There is a special circle in the hell of my hate for the neighbours who smoke way, way, WAY too much pot, way, WAY too often, as well. Particularly because of the fact that this can happen at any hour, day or night - 4am, 3pm, eight o'clock in the fucking morning - random pot smoke attacks.

That's why I'm developing my intense and profound resentment - the lack of breathable air in the vicinity of my home. But really, annoyance at the sheer unremitting selfishness of smokers has a lot of other trigger points. Most of which revolve around...

Smoking in public spaces.

I'm lucky - I live in Perth, where for some years, it's been illegal to smoke indoors in public buildings, in theatres, even in sporting venues. When I went to the rugby, at Subiaco Oval, I enjoyed the whole game without anyone nearby lighting up.

And then the game ended, and I left, and I had to hold my breath and hurry the first 50 metres out of the gates, because of all the stupid addicts who have to smoke right outside.

If you go into the city, indoors you're fine, outside there's smokers all over the place, polluting the air with their special blend of asthma triggers and carcinogens.

And then - and then - they complain about how unfair on them it is when it is suggested that smoking should be banned anywhere else. Complaints about freedom and personal choice and fuck you, smokers. Why should your "freedom" to "choose" to smoke be more important than my freedom to choose not to? Given that, you know, your choice causes cancer and other ailments, and mine doesn't, I really think that my not-smoking should take priority over your smoking. Mine, and every other passer-by, including the asthmatics and the newly-quit smokers and all the people who aren't committing suicide by slow poison that for some reason they feel the need to share.

Recently I read an article about a proposed ban, in Wales I think, on smoking in cars containing children.

If you don't think smoking in a car with a child in it is child abuse, then you are wrong, and don't bother commenting to tell me otherwise, because if we're friends, it will disappoint me to learn that you are that goddamn thoughtless and stupid, and if we're not, then it will preclude any possibility of that happening, and also I don't care what you think.
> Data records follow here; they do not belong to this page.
(** * The order, cart and template manager of the food ordering page

    A shallow embedding of the class [CartManager] of
    [assets/js/app-optimized.js] and the properties of its order store,
    followed by the validators of the forms ([FormValidator],
    [OrderManager.validateField], [buildFullAddress]) and the outcome of the
    handlers of the sign-up and login forms.

    Conventions of the embedding.

    - A JavaScript number is [NaN] or an integer [Num z].  On integers of
      magnitude below 2^53 the operations of the source ([+], [*], [===],
      [>], [parseInt], [parseFloat]) are exact on doubles and coincide with
      the ones defined here; fractions and infinities are outside the model.
      Sums are stated in the order in which [reduce] adds, from left to
      right, so that no statement rests on the associativity of [+].
    - A JavaScript string is a [string] holding one code unit below 256 per
      character, so that character 160 is the no-break space.
    - [this.orders] is an object literal used as a map from order ids to
      arrays: a [gmap] holds its own properties.  The operations of the
      order store are defined for ids that name no property inherited from
      [Object.prototype] ([inherited]); what [this.orders[id]] gives for
      every id, those names included, is [Lookup.get], and the statements
      about existing orders say which ids they cover.  The key order of
      [Object.keys] is left out.
    - An array holds references to item objects.  The objects live in [heap]
      and an array is a list of locations, so that two arrays built with the
      spread syntax [[...a]] share their items, as they do in the source.
    - [Date.now()] and the suffix drawn from [Math.random()] are read from an
      environment [env] handed to each operation.
    - [showNotification] appends to the log [notifications]; the rendering of
      the page ([updateCartDisplay]), the write-through to [localStorage] and
      the listeners (none is registered in the source) read the state and do
      not change it, and are left out.  The rendering returns whenever the
      cart is an array; [Lookup.updateCartDisplay] tells what it does when
      the getter gives an inherited property.
    - [reachable] describes one session of the page, started on an empty
      [localStorage].
    - A pattern between [^] and [$] is a [regex], and [test] decides whether
      the whole string belongs to its language.
    - The handlers that wait for a timer are described by what they end
      with; the delays and the loading state of the buttons are left out. *)

From Stdlib Require Import Ascii String ZArith Lia.
From stdpp Require Import gmap strings list fin_maps pretty.
(** * react-use-debounce: the three hooks of [src/index.ts]

  The hooks are embedded as functions on the cells they keep between
  renders ([useRef], [useState]) and on the state of the host they call
  into: a clock, the timer service ([setTimeout], [clearTimeout]) and a
  log of the calls made to the wrapped function.  A component instance
  is driven by a trace of events: renders, calls of the debounced
  handle, the passing of time and the unmount. *)

From Stdlib Require Import ZArith List Bool Lia String.
Import ListNotations.
Open Scope Z_scope.

(** ** The host: clock, timers and the log of calls *)

Module Host.

(** Which piece of code made a call to the wrapped function: the callback
  given to [setTimeout], or the cleanup of the effect.  The field is
  bookkeeping of the model; the program does not read it. *)
Inductive origin := ByTimer | ByCleanup.

(** The delay that the timer takes.  [setTimeout] of the DOM, whose timer
    id is the [number] that [timeoutRef] holds, converts its delay to a
    signed 32-bit integer, wrapping around, and counts a negative result
    as zero: a delay up to [max_delay] is taken as it is, a delay of
    [2^31] fires at once.  (Node's timer takes 1 ms for a delay above
    [max_delay]; the facts below that name the delay itself are stated
    for delays up to [max_delay].) *)
Definition max_delay : Z := 2147483647.

Definition to_int32 (d : Z) : Z := (d + 2147483648) mod 4294967296 - 2147483648.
What really enraged me was the comments on the article, with, among other things, their self-righteous hypocrisy. Especially the "smokers' rights" campaigner who piously declared that the vast majority of smokers wouldn't smoke in a car with a child anyway.

Well then banning it won't affect them, will it? So shut up.
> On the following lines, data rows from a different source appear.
(** A mantissa with at least the digits of its precision rounds to a
    double. *)
Lemma binary_round_aux_valid s M E l :
  0 <= M -> E <= fexp 53 1024 (Zdigits2 M + E) ->
  valid_binary 53 1024 (binary_round_aux 53 1024 s M E l) = true.
Proof.
  intros HM HE.
  destruct (binary_round_aux_steps 53 1024 s M E l HM)
    as (k1 & r & k2 & Hk1 & Hr & _ & Hk2 & ->).
  set (e1 := E + k1) in *.
  assert (He1 : e1 = fexp 53 1024 (Zdigits2 M + E) /\ 0 <= k1) by (subst e1; lia).
  destruct He1 as [He1 Hk10].
  assert (Hp1 : 0 < 2 ^ k1) by (apply Z.pow_pos_nonneg; lia).
  assert (Hq0 : 0 <= M / 2 ^ k1) by (apply Z.div_pos; lia).
  assert (Hge : e1 <= fexp 53 1024 (Zdigits2 r + e1)).
  { destruct (Z.eq_dec (M / 2 ^ k1) 0) as [Hz|Hnz].
    - (* everything was shifted out *)
      assert (HMk : M < 2 ^ k1).
      { pose proof (Z.div_mod M (2 ^ k1) ltac:(lia)).
        pose proof (Z.mod_pos_bound M (2 ^ k1) Hp1). nia. }
      assert (Zdigits2 M <= k1) by (apply Zdigits2_le_of_lt; lia).
      unfold fexp, emin in *. lia.
    - assert (HM0 : 0 < M) by (destruct (Z.eq_dec M 0) as [->|]; [rewrite Z.div_0_l in Hnz; lia|lia]).
      assert (Hlt : k1 < Zdigits2 M) by (apply Zdigits2_pos_lt; lia).
      pose proof (Zdigits2_div_pow2 M k1 HM0 ltac:(lia)) as Hd.
      pose proof (Zdigits2_mono (M / 2 ^ k1) r ltac:(lia)) as Hmono.
      rewrite He1 at 1.
      replace (Zdigits2 M + E) with (Zdigits2 (M / 2 ^ k1) + e1) by (subst e1; lia).
      apply fexp_mono. lia. }
  assert (Hk20 : 0 <= k2) by lia.
  assert (Hp2 : 0 < 2 ^ k2) by (apply Z.pow_pos_nonneg; lia).
  destruct (r / 2 ^ k2) as [|p|p] eqn:Hm2; [reflexivity| |reflexivity].
  destruct (Z.leb_spec (e1 + k2) (1024 - 53)) as [Hle|]; [|reflexivity].
  cbn [valid_binary]. unfold bounded, canonical_mantissa.
  apply andb_true_intro. split; [|apply Z.leb_le; exact Hle].
  apply Z.eqb_eq.
  assert (Hlt : k2 < Zdigits2 r) by (apply Zdigits2_pos_lt; lia).
  assert (Hr0 : 0 < r).
  { destruct (Z.le_gt_cases r 0); [|lia].
    pose proof (Zdigits2_nonneg r). destruct r; simpl in *; lia. }
  pose proof (Zdigits2_div_pow2 r k2 Hr0 ltac:(lia)) as Hd. rewrite Hm2 in Hd.
  cbn [Zdigits2] in Hd. rewrite Hd.
  replace (Zdigits2 r - k2 + (e1 + k2)) with (Zdigits2 r + e1) by lia. lia.
Qed.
Despite the fact that, as a motorcyclist, I am one of the few people who actually suffers exposure to secondary smoke from people smoking while driving, I am, overall, okay with people doing it. But not if there are children, you worthless scum.

If it were up to me, smoking would be illegal in all public spaces. And enforced, with harsher penalties than there currently are, especially for those putrescent pustules who light their cigarettes standing directly under the "No Smoking Anywhere On Hospital Grounds" signs outside Sir Charles Gairdner Hospital, or for that matter the ones who light up under the "No Smoking" signs at Perth Train Station.

People can smoke at home. (As much as I wish my neighbours wouldn't, or at least wouldn't do it outside, I am not out to ban that. I'll just continue resenting it.)

In public spaces? For all the addicts who can't bear not to smoke, we could have smoking rooms - we can expand safe heroin injecting rooms, which are a good idea, to have enough room for the smokers to go in there too, in city centres. Just have an Addiction Centre, with good ventilation (filtered to the outside world), clean needles, medical supervision, and lots of resources available for people who want to quit before they kill themselves.

Because I agree with Isaac Asimov: your right to smoke ends at the point where it interferes with my right not to smoke.